PROBLEM TO WORK ON:
Only lines holding the word "match" are wanted. Copy them from the listing below.

EXERCISE DATA:
(** ** JSON: [serde_json] *)
Inductive json : Type :=
| JNull
| JBool (b : bool)
| JNumber (s : string)
| JString (s : string)
| JArray (l : list json)
| JObject (members : list (string * json)).
(** [Value::as_u64], and a [u64] member: the digits of a number. *)
Definition as_u64_value (v : json) : option Z :=
  match v with
  | JNumber s =>
      if str_is_empty s then None
      else n ← digits_value 0 s; if (n <? u64_bound)%Z then Some n else None
  | _ => None
  end.
Lemma as_u64_number z : (0 ≤ z < u64_bound)%Z → as_u64_value (JNumber (show_Z z)) = Some z.
Proof.
  intros [Hz Hlt]. cbn [as_u64_value]. rewrite show_Z_nonempty, show_Z_value by done.
  cbn [mbind option_bind]. by rewrite (proj2 (Z.ltb_lt _ _) Hlt).
Qed.
(** [as_i64]: a minus sign and the digits of no zero, or an [as_u64] in range. *)
Definition as_i64_value (v : json) : option Z :=
  match v with
  | JNumber s =>
      match strip_prefix "-" s with
      | Some digits =>
          if str_is_empty digits then None
          else n ← digits_value 0 digits;
            if ((0 <? n) && (n <=? - i64_min))%Z then Some (- n)%Z else None
      | None => n ← as_u64_value v; if (n <=? i64_max)%Z then Some n else None
      end
  | _ => None
  end.
Lemma as_i64_number z : (i64_min ≤ z ≤ i64_max)%Z → as_i64_value (JNumber (show_Z z)) = Some z.
Proof.
  unfold i64_min, i64_max. intros Hz. unfold as_i64_value. destruct (decide (0 ≤ z)%Z).
  - rewrite show_Z_no_minus by done. rewrite as_u64_number by (unfold u64_bound; lia).
    cbn [mbind option_bind]. rewrite (proj2 (Z.leb_le _ _)); [done|unfold i64_max; lia].
  - rewrite show_Z_minus, strip_prefix_app by lia.
    rewrite show_Z_nonempty, show_Z_value by lia. cbn [mbind option_bind].
    rewrite (proj2 (Z.ltb_lt _ _)), (proj2 (Z.leb_le _ _)) by (unfold i64_min; lia).
    cbn [andb]. f_equal. lia.
Qed.
(** The members of one name, and what a derived reader makes of them: a known
    member given twice is refused, an unknown one is skipped. *)
Definition members_named (name : string) (ms : list (string * json)) : list json :=
  map snd (List.filter (λ kv, String.eqb kv.1 name) ms).
Definition one_string (name : string) (ms : list (string * json)) : option string :=
  match members_named name ms with [JString s] => Some s | _ => None end.
(** An [Option<String>] that may be absent. *)
Definition optional_text (vs : list json) : option (option string) :=
  match vs with
  | [] | [JNull] => Some None
  | [JString s] => Some (Some s)
  | _ => None
  end.
Definition optional_string (name : string) (ms : list (string * json)) : option (option string) :=
  optional_text (members_named name ms).
Definition one_u64 (name : string) (ms : list (string * json)) : option Z :=
  match members_named name ms with [v] => as_u64_value v | _ => None end.
Definition one_value (name : string) (ms : list (string * json)) : option json :=
  match members_named name ms with [v] => Some v | _ => None end.
(** The members of a struct whose fields are all required, in the order of the
    struct: of an object by their names, or of an array by their places. *)
Definition fields_of (names : list string) (v : json) : option (list json) :=
  match v with
  | JObject ms => mapM (λ name, one_value name ms) names
  | JArray l => if length l =? length names then Some l else None
  | _ => None
  end.
(** [serde_json]'s readers. [json_document] is the document as the streaming
    deserializer of a typed value walks it: members in order, duplicates kept;
    [json_value] is [from_slice::<Value>]. [json_error] is the text of the error
    a typed reader gives. *)
Class Json := {
  json_document : bytes → result json string;
  json_value : bytes → result json string;
  json_error : bytes → string;
}.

PROBLEM SOLUTION:
  match v with
  match v with
      match strip_prefix "-" s with
  match members_named name ms with [JString s] => Some s | _ => None end.
  match vs with
  match members_named name ms with [v] => as_u64_value v | _ => None end.
  match members_named name ms with [v] => Some v | _ => None end.
  match v with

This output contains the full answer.